Com tiro de coiteiro certeiro com rifle papo amarelo, o inimigo de outra facção política, de disputa por terra e derrubada de cerca, visitava o chão. Lá ficava para sempre sem bater as pestanas, nem saber de onde partiu a munição que o varou no peito e o jogou ao chão.

De cem metros alvejava o coração de ossos em movimento, sobre montaria. Era conversa ouvida do homem que um dia, alicerçado pelo poder de matar, viveu esse período do sertão do vale-tudo sem lei.

Cabra que atirava como ele se garantia empregado com passagem e carta de alforria, liberdade para viver acoitado em qualquer terra que quisesse, de coronel poderoso, ou de político que lhe desse proteção.

Quem tivesse mais poder, o levava como protetor das sesmarias sem quais quais quais nem lê, lê, lê.

A tapera do cabra pau para toda obra suspensa por paus de aroeira da braba caatinga, com certeza de prazer nas horas de fazer muitos nenéns, viu nascer dez rebentos, escapar oito com vida sem vida, sem irmandade nem anestesia para sarar as dores da agonia da fome.

Os filhos viviam pulando feito potro brabo, sem arreio, pelo meio da tapera dispersa, terreiro e adjacências, livres para fazer o que desse na telha infantil e juvenil.

Não existia preocupação de encontrar pela frente, alguém que os fizesse mal, além da fome e a pobresa do entorno. O medo amedrontava mais, quando a mãe gritava. "Entra pra dentro, menino, cuidado com o papa figo!"

Pessoas de má índole, diziam, pegavam criança pequena pelas capoeiras e arrancava o fígado para vender às famílias de quem tinha gente com problema hepático e muito poder em bens e dinheiro.

Medo dos ciganos também fazia moleque se esconder nas brenhas, ou por baixo da saia de qualquer um da família mulher. Diziam que os ciganos roubavam o que viam de interesse, jogavam praga a quem não ajudasse com esmola de caneca de grão de feijão, arroz, farinha, café, galinha, peru, pato, pedaço de leitão, carne de sol.

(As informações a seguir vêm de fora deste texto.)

(** X16: a payload that is not JSON is written to the cache file as it
    came; the call raises [ValueError] when it reads the file back, and so
    does every later call with the same query, whatever the service would
    answer by then, the image width or the file name: the cache file is
    never fetched again. *)
Theorem undecodable_payload_is_cached
    (min_latitude max_latitude latitude_stride
     min_longitude max_longitude longitude_stride : pynum)
    (image_width image_height : Z) (filename : string) (w : world) (ls gs : pynum)
    (body : string) :
  let p := (min_latitude, max_latitude, latitude_stride,
            min_longitude, max_longitude, longitude_stride) in
  let cache := cache_name min_latitude max_latitude ls min_longitude max_longitude gs in
  let url := query_url min_latitude max_latitude ls min_longitude max_longitude gs in
  effective_strides p image_height = Ok (ls, gs) ->
  files w !! cache = None ->
  remote w url = Some body ->
  json_loads body = None ->
  let w1 := {| files := <[cache := TextFile body]> (files w); remote := remote w;
               requests := requests w ++ [url]; stdout := stdout w |} in
  generate_map_with_coordinates p image_width image_height filename w
  = (Raise ValueError, w1) /\
  forall (service : string -> option string) (width' : Z) (filename' : string),
    generate_map_with_coordinates p width' image_height filename' (with_remote w1 service)
    = (Raise ValueError, with_remote w1 service).
Proof.
  intros p cache url Hs Hf Hr Hb w1. subst p. split.
  - rewrite (call_without_cache _ _ _ _ _ _ _ _ _ _ ls gs body Hs Hf Hr).
    fold cache url w1. unfold render_cached, bind at 1.
    rewrite (read_json_from_file_invalid cache body w1); [reflexivity| |exact Hb].
    apply lookup_insert_eq.
  - intros service width' filename'.
    assert (files (with_remote w1 service) !! cache = Some (TextFile body)) as Hc
      by apply lookup_insert_eq.
    rewrite (call_with_cache _ _ _ _ _ _ _ _ _ _ ls gs Hs) by (fold cache; rewrite Hc; eauto).
    fold cache. unfold render_cached, bind at 1.
    rewrite (read_json_from_file_invalid cache body _ Hc Hb). reflexivity.
Qed.

(** X17: with the cache file in place the service is not needed:
    [generate_map_with_coordinates] sends no request, and with any other
    service (one that answers nothing, say) it returns the same result and
    leaves the same files and the same output. *)
Theorem cache_hit_needs_no_service
    (min_latitude max_latitude latitude_stride
     min_longitude max_longitude longitude_stride : pynum)
    (image_width image_height : Z) (filename : string) (w : world) (ls gs : pynum)
    (service : string -> option string) :
  let p := (min_latitude, max_latitude, latitude_stride,
            min_longitude, max_longitude, longitude_stride) in
  let cache := cache_name min_latitude max_latitude ls min_longitude max_longitude gs in
  effective_strides p image_height = Ok (ls, gs) ->
  is_Some (files w !! cache) ->
  let r := generate_map_with_coordinates p image_width image_height filename w in
  requests (snd r) = requests w /\
  generate_map_with_coordinates p image_width image_height filename (with_remote w service)
  = (fst r, with_remote (snd r) service).
Proof.
  intros p cache Hs Hc r. subst r p.
  rewrite (call_with_cache _ _ _ _ _ _ _ _ _ w ls gs Hs Hc).
  rewrite (call_with_cache _ _ _ _ _ _ _ _ _ (with_remote w service) ls gs Hs Hc).
  fold cache.
  destruct (render_cached_effect cache image_width image_height filename (files w !! cache))
    as (r & out & upd & Hr).
  rewrite (Hr w eq_refl), (Hr (with_remote w service) eq_refl). auto.
Qed.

A tristeza maior para moleque vinha quando na hora do almoço, jantar, merendar, via no prato de barro, o pastoso angu da cor de sangue. Sangue que escorria dos buchos de cabras arruaceiros, que mexiam com moça donzela e não se sujeitavam a casar na polícia.

Faca, punhal e bala faziam estrago no corpo de quem não impunha respeito.

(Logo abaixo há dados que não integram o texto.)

(** * Scan: the step-execution engine and the gradient constructor

    A shallow embedding of [Scan.execute] and of the configuration part of
    [Scan.grad] from [theano/scan_module/scan_op.py], and the properties of
    the ring buffers, the loop and the backward configuration that are
    established from it.

    Tensors with a leading time dimension are lists of slices; a slice is an
    element of an arbitrary type [V].  Python integers are [Z]; indices that
    Python normalises (negative indices, slice bounds) are normalised the
    same way here; an exception is a [Raise]. *)

From Stdlib Require Import ZArith Lia.
From stdpp Require Import base tactics option list list_misc numbers.

(** ** Exceptions and the error monad *)

Inductive error : Type :=
  | SeqTooShort (idx : nat)   (* the ValueError of step 1 of [execute] *)
  | ZeroDivisionError
  | IndexError
  | TypeError                 (* an operation on [None] *)
  | ValueError
  | InnerError.               (* the inner function raised *)

Inductive res (A : Type) : Type :=
  | Ok (a : A)
  | Raise (e : error).
Arguments Ok {A} a.
Arguments Raise {A} e.

Definition bind {A B} (m : res A) (f : A -> res B) : res B :=
  match m with
  | Ok a => f a
  | Raise e => Raise e
  end.

Notation "'do' x <- m ; f" := (bind m (fun x => f))
  (at level 10, x pattern, m at level 100, f at level 200).

Definition from_opt {A} (e : error) (o : option A) : res A :=
  match o with
  | Some a => Ok a
  | None => Raise e
  end.

Fixpoint res_mapM {A B} (f : A -> res B) (l : list A) : res (list B) :=
  match l with
  | [] => Ok []
  | x :: r => do y <- f x; do ys <- res_mapM f r; Ok (y :: ys)
  end.

(** [for j in js: s = body(j, s)] *)
Fixpoint for_each {J S} (js : list J) (body : J -> S -> res S) (s : S)
  : res S :=
  match js with
  | [] => Ok s
  | j :: r => do s' <- body j s; for_each r body s'
  end.

(** [cells[j] = f(cells[j])] *)
Definition update_cell {A} (j : nat) (f : A -> res A) (cells : list A)
  : res (list A) :=
  do c <- from_opt IndexError (cells !! j);
  do c' <- f c;
  Ok (<[j:=c']> cells).

(** [xrange(b, e)] *)
Definition xrange (b e : nat) : list nat := seq b (e - b).

(** ** Python and numpy primitives *)

(** [a % b]: floored remainder, an exception on a zero divisor. *)
Definition py_mod (a b : Z) : res Z :=
  if (b =? 0)%Z then Raise ZeroDivisionError else Ok (a `mod` b)%Z.

(** An index [k] into a sequence of length [len]; negative indices count
    from the end. *)
Definition py_index (len : nat) (k : Z) : res nat :=
  if ((0 <=? k) && (k <? Z.of_nat len))%Z then Ok (Z.to_nat k)
  else if ((- Z.of_nat len <=? k) && (k <? 0))%Z
       then Ok (Z.to_nat (Z.of_nat len + k))
  else Raise IndexError.

(** [l[k]] *)
Definition py_getitem {A} (l : list A) (k : Z) : res A :=
  do n <- py_index (length l) k; from_opt IndexError (l !! n).

(** [l[k] = v] *)
Definition py_setitem {A} (l : list A) (k : Z) (v : A) : res (list A) :=
  do n <- py_index (length l) k; Ok (<[n:=v]> l).

(** A slice bound [k] clipped to a sequence of length [len]. *)
Definition py_clip (len : nat) (k : Z) : nat :=
  if (k <? 0)%Z then Z.to_nat (Z.max (Z.of_nat len + k) 0)
  else Z.to_nat (Z.min k (Z.of_nat len)).

(** [l[a:]], [l[:b]] and [l[::-1]] *)
Definition slice_from {A} (l : list A) (a : Z) : list A :=
  drop (py_clip (length l) a) l.
Definition slice_to {A} (l : list A) (b : Z) : list A :=
  take (py_clip (length l) b) l.

(** [l[:b] = src] and [l[a:] = src], for a source of the length of the
    slice it replaces (numpy assigns in place, the length of [l] is kept;
    every use below has a source of that length, see
    [length_reorder]). *)
Definition assign_to {A} (l : list A) (b : Z) (src : list A) : list A :=
  src ++ slice_from l b.
Definition assign_from {A} (l : list A) (a : Z) (src : list A) : list A :=
  slice_to l a ++ src.

(** [numpy.min(x)] of a non-empty list; the constructor of the op raises
    on an empty one, so no op has one. *)
Definition np_min (l : list Z) : Z :=
  match l with
  | [] => 0%Z
  | x :: r => foldl Z.min x r
  end.

(** ** The channel model *)

(** The entries of [info] that [execute] and [grad] read. *)
Record Scan : Type := {
  n_seqs : nat;
  n_mit_mot : nat;
  n_mit_sot : nat;
  n_sit_sot : nat;
  n_nit_sot : nat;
  n_shared_outs : nat;
  n_mit_mot_outs : nat;
  tap_array : list (list Z);
  mit_mot_out_slices : list (list Z);
  truncate_gradient : Z;
  as_while : bool;
  inplace : bool
}.

(** The values [__init__] precomputes. *)
Definition n_outs (op : Scan) : nat :=
  n_mit_mot op + n_mit_sot op + n_sit_sot op.

Definition mintaps (op : Scan) : list Z :=
  (np_min <$> tap_array op) ++ replicate (n_nit_sot op) 0%Z.

(** Number of tracked outputs, [self.n_outs + self.n_nit_sot]. *)
Definition n_tracked (op : Scan) : nat := n_outs op + n_nit_sot op.

(** The arguments of one call of [execute], already cut at the offsets
    [seqs_arg_offset], [shared_arg_offset] and [nit_sot_arg_offset]:
    [n_steps_arg] is [args[0]], [seq_args] is
    [args[1:seqs_arg_offset]], [init_args] is
    [args[seqs_arg_offset:shared_arg_offset]], [shared_args] the
    [n_shared_outs] entries from [shared_arg_offset], [nit_sot_args] is
    [args[nit_sot_arg_offset:nit_sot_arg_offset + n_nit_sot]] and
    [other_args] the rest. *)
Record Args (V : Type) : Type := {
  n_steps_arg : Z;
  seq_args : list (list V);
  init_args : list (list V);
  shared_args : list V;
  nit_sot_args : list Z;
  other_args : list V
}.
Arguments n_steps_arg {V} _.
Arguments seq_args {V} _.
Arguments init_args {V} _.
Arguments shared_args {V} _.
Arguments nit_sot_args {V} _.
Arguments other_args {V} _.

(** One invocation of the inner function: what was put in
    [input_storage] and what it left in [output_storage]. *)
Record call (V : Type) : Type := { c_in : list V; c_out : list V }.
Arguments c_in {V} _.
Arguments c_out {V} _.

(** The variables of the main loop.  [ls_bufs] is [outs[:n_outs +
    n_nit_sot]] ([None] for a cell without storage) and [ls_shared] the
    cells of the shared outputs after it. *)
Record LoopState (V : Type) : Type := {
  ls_i : nat;
  ls_cond : bool;
  ls_pos : list Z;
  ls_bufs : list (option (list V));
  ls_shared : list (option V);
  ls_calls : list (call V)
}.
Arguments ls_i {V} _.
Arguments ls_cond {V} _.
Arguments ls_pos {V} _.
Arguments ls_bufs {V} _.
Arguments ls_shared {V} _.
Arguments ls_calls {V} _.

(** What a call of [execute] leaves: the output cells and the iterations
    that ran, or the exception and the iterations completed before it. *)
Inductive outcome (V : Type) : Type :=
  | Returned (bufs : list (option (list V))) (shared : list (option V))
             (calls : list (call V))
  | Raised (e : error) (calls : list (call V)).
Arguments Returned {V} bufs shared calls.
Arguments Raised {V} e calls.

(** ** [Scan.execute] *)

Section Execute.
Variable V : Type.
(** [numpy.zeros] of the shape and dtype of a slice. *)
Variable zeros_like : V -> V.
(** [x == 0] on the scalar of the termination condition. *)
Variable is_zero : V -> bool.
(** [a.shape[1:] == b.shape[1:]] for two arrays. *)
Variable same_tail : list V -> list V -> bool.
(** [a.shape[1:] == x.shape and a.dtype == x.dtype] for an array and a
    slice. *)
Variable fits : list V -> V -> bool.
(** The compiled inner function, from the contents of [input_storage]
    to those of [output_storage]; [None] when it raises. *)
Variable fn : list V -> option (list V).

Abbreviation bufs_t := (list (option (list V))).

(** *** 1. The number of steps and the sequences *)

Fixpoint check_seqs (n : Z) (flip : bool) (idx : nat)
    (l : list (list V)) : res (list (list V)) :=
  match l with
  | [] => Ok []
  | s :: r =>
      if (Z.of_nat (length s) <? n)%Z then Raise (SeqTooShort idx)
      else do rest <- check_seqs n flip (S idx) r;
           Ok ((if flip then reverse s else s) :: rest)
  end.

Definition unzip_seqs (a : Args V) : res (Z * list (list V)) :=
  let n_steps := n_steps_arg a in
  if (n_steps <? 0)%Z then
    let n_steps := Z.abs n_steps in
    do seqs <- check_seqs n_steps true 0 (seq_args a);
    Ok (n_steps, seqs)
  else
    do seqs <- check_seqs n_steps false 0 (seq_args a);
    Ok (n_steps, seqs).

(** *** 2. Lengths, positions and storage of the outputs *)

Definition store_steps (a : Args V) : list Z :=
  ((fun arg => Z.of_nat (length arg)) <$> init_args a) ++ nit_sot_args a.

Definition init_pos (op : Scan) (ss : list Z) : res (list Z) :=
  res_mapM (fun idx =>
              do m <- from_opt IndexError (mintaps op !! idx);
              do s <- from_opt IndexError (ss !! idx);
              py_mod (- m) s)
           (xrange 0 (n_tracked op)).

(** 2.1, the storage of output [idx]: the initial state itself, a
    buffer of the caller cut to [store] entries and seeded, or a copy of
    the initial state. *)
Definition alloc_out (op : Scan) (idx : nat) (prev : option (list V))
    (init : list V) (store mintap : Z) : list V :=
  if inplace op then init
  else match prev with
       | Some o =>
           if same_tail o init && (store <=? Z.of_nat (length o))%Z then
             let o' := slice_to o store in
             if (n_mit_mot op <? idx)%nat then
               let l := (- mintap)%Z in
               assign_to o' l (slice_to init l)
             else init
           else init
       | None => init
       end.

Definition init_bufs (op : Scan) (a : Args V) (ss : list Z)
    (outs : bufs_t) : res bufs_t :=
  for_each (xrange 0 (n_outs op))
    (fun idx outs =>
       do init <- from_opt IndexError (init_args a !! idx);
       do s <- from_opt IndexError (ss !! idx);
       do m <- from_opt IndexError (mintaps op !! idx);
       update_cell idx
         (fun prev => Ok (Some (alloc_out op idx prev init s m))) outs)
    outs.

(** *** 3. The input slices of iteration [i] *)

Definition gather_seqs (op : Scan) (seqs : list (list V)) (i : nat)
    : res (list V) :=
  res_mapM (fun idx =>
              do s <- from_opt IndexError (seqs !! idx);
              py_getitem s (Z.of_nat i))
           (xrange 0 (n_seqs op)).

(** [outs[idx][0][(pos[idx] + tap) % store_steps[idx]]] *)
Definition read_tap (ss pos : list Z) (bufs : bufs_t) (idx : nat)
    (tap : Z) : res V :=
  do p <- from_opt IndexError (pos !! idx);
  do s <- from_opt IndexError (ss !! idx);
  do _idx <- py_mod (p + tap) s;
  do c <- from_opt IndexError (bufs !! idx);
  do b <- from_opt TypeError c;
  py_getitem b _idx.

Definition gather_taps (op : Scan) (ss pos : list Z) (bufs : bufs_t)
    : res (list V) :=
  do slices <- res_mapM
                 (fun idx =>
                    do taps <- from_opt IndexError (tap_array op !! idx);
                    res_mapM (read_tap ss pos bufs idx) taps)
                 (xrange 0 (n_outs op));
  Ok (concat slices).

Definition gather_shared (op : Scan) (a : Args V) (i : nat)
    (shared : list (option V)) : res (list V) :=
  if (i =? 0)%nat then
    res_mapM (fun j => from_opt IndexError (shared_args a !! j))
             (xrange 0 (n_shared_outs op))
  else
    res_mapM (fun j => do c <- from_opt IndexError (shared !! j);
                       from_opt TypeError c)
             (xrange 0 (n_shared_outs op)).

(** *** 5. Storing the outputs of iteration [i] *)

(** [outs[j][0][k] = v] *)
Definition set_slot (j : nat) (k : Z) (v : V) (bufs : bufs_t)
    : res bufs_t :=
  update_cell j (fun c => do b <- from_opt TypeError c;
                          do b' <- py_setitem b k v;
                          Ok (Some b')) bufs.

Sentia que a seca ressurgia, trazendo um pouco do purgatório, levando um pouco do céu para fora do prazer que emanava dessa época de fartura.Na chuvarada.

Abastança de milho cozido, assado, pamonha, canjica ao sabor de canela em pau, desaparecia nas estiagens prolongadas, era quando dava de crescer o bucho das crianças, pela terra e bosta de animais virarem insumos em alimento.

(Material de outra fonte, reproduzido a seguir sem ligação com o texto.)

(** C9 (amended): for every named algorithm, key and optional relative
    path, [get_algo_object] never raises: it returns the unpickled object,
    and [None] when the file is absent, when it cannot be opened and when
    unpickling raises any exception.  [get_algo_df] returns the parsed
    table, and the empty table when the file is missing and when opening
    or reading it raises [IOError]; an error of the read that is not an
    [IOError] is raised to the caller. *)
Theorem algo_reads_degrade (a key : string)
    (environ : option (gmap string string)) (rel_path : option string)
    (w : World) :
  snd (get_algo_object data_root pickle_load (Some a) key environ rel_path w) =
  inr (match files w !! algo_file_path data_root a key ".p" environ rel_path w with
       | Some f =>
           if readable f then
             match pickle_load (content f) with
             | inr obj => Some obj
             | inl _ => None
             end
           else None
       | None => None
       end) ∧
  snd (get_algo_df data_root read_csv (Some a) key environ rel_path w) =
  match files w !! algo_file_path data_root a key ".csv" environ rel_path w with
  | Some f =>
      if readable f then
        match read_csv (content f) with
        | inr df => inr df
        | inl e => if is_IOError e then inr empty_frame else inl e
        end
      else inr empty_frame
  | None => inr empty_frame
  end.
Proof. split; [apply get_algo_object_run | apply get_algo_df_run]. Qed.

(** C10: the guard on a null algorithm name is in [get_algo_object] only.
    There a null name returns [None] and leaves the world as it was;
    [get_algo_df] has no such guard, goes on to build the folder from the
    null name and fails there, with the error of the path join, instead of
    returning an empty table. *)
Theorem null_algo_name_guard (key : string)
    (environ : option (gmap string string)) (rel_path : option string)
    (w : World) :
  get_algo_object data_root pickle_load None key environ rel_path w =
  (w, inr None) ∧
  get_algo_df data_root read_csv None key environ rel_path w =
  (w, inl (TypeError "expected str, bytes or os.PathLike object, not NoneType")).
Proof. split; reflexivity. Qed.

End StoreFacts.

(** ** The symbol cache and the store on concrete worlds *)

(** C1: a snapshot three days old and a remote that cannot be reached.
    The snapshot is on disk and a refresh is due; the fetch raises, and
    [get_exchange_symbols] raises that error instead of returning the
    snapshot, which is still on disk afterwards. *)
Theorem stale_snapshot_unreachable_remote :
  let w := world_with_snapshot (3 * day_ns) in
  let path := symbols_path home_data_root "bitfinex" None w in
  let out :=
    get_exchange_symbols home_data_root (urllib_network offline) text_json
      "bitfinex" None w in
  files w !! path = Some (mkFile "{}" 0 true) ∧
  refresh_due path w = true ∧
  snd (urllib_network offline (now w) (SYMBOLS_URL_format "bitfinex") path
         (files w)) = inl (URLError "Name or service not known") ∧
  snd out = inl (URLError "Name or service not known") ∧
  snd out ≠ text_json "{}" ∧
  files (fst out) !! path = Some (mkFile "{}" 0 true).
Proof.
  cbv zeta. repeat split; try (vm_compute; reflexivity).
  vm_compute. discriminate.
Qed.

Desaparecia nas estiagens grãos como fava, feijão verde com nata nadando em caldo saboroso, arroz novinho grudado por ser filhote de grão branquinho ou vermelhão. Nas secas brabas só sobrava para alimento alguma farinha encaroçada ou feijão sem serventia nas vendas de espertos comerciantes. O milho bichado para o moinho triturar e virar cuscuz, também matava a fome dos flagelados.

Colhidos nas terras de vazantes, surgiam com fartura nas casas dos agricultores todo tipo de legumes. Na chuvarada.

Só a terra tinha o poder de produzir sorriso farto. Na chuvarada.

Fartura de sorriso nos lábios preenchia cara de moços e velhos. Na chuvarada.

As chuvas traziam muita fartura e ainda segurava o agricultor no seu habitat, perdendo as capitais do país mão de obra barata para as lidas nas construções e fábricas de moer carne de gente deixando a alma demente.

A seca trazia muitos desenganos para o sertanejo que, por causa dela, estava sempre preparado para migrar como retirante.

*José Sarmento é escritor de literatura periférica, autor de oito livros. Tem imersão como educador e líteropalestrante em escolas públicas. Trabalha com jovens e adultos uma trilogia que escreveu sobre bairros periféricos: Bixiga, um cortiço dos infernos; Paraisópolis, caminhos de vida e morte; Ângela, um jardim no vermelho. Pais analfabetos. Aprendeu a ler só aos 14 anos de idade e, de lá pra cá, nunca parou de ler e escrever. Terminou o ensino médio depois dos 50 anos e graduou-se em História.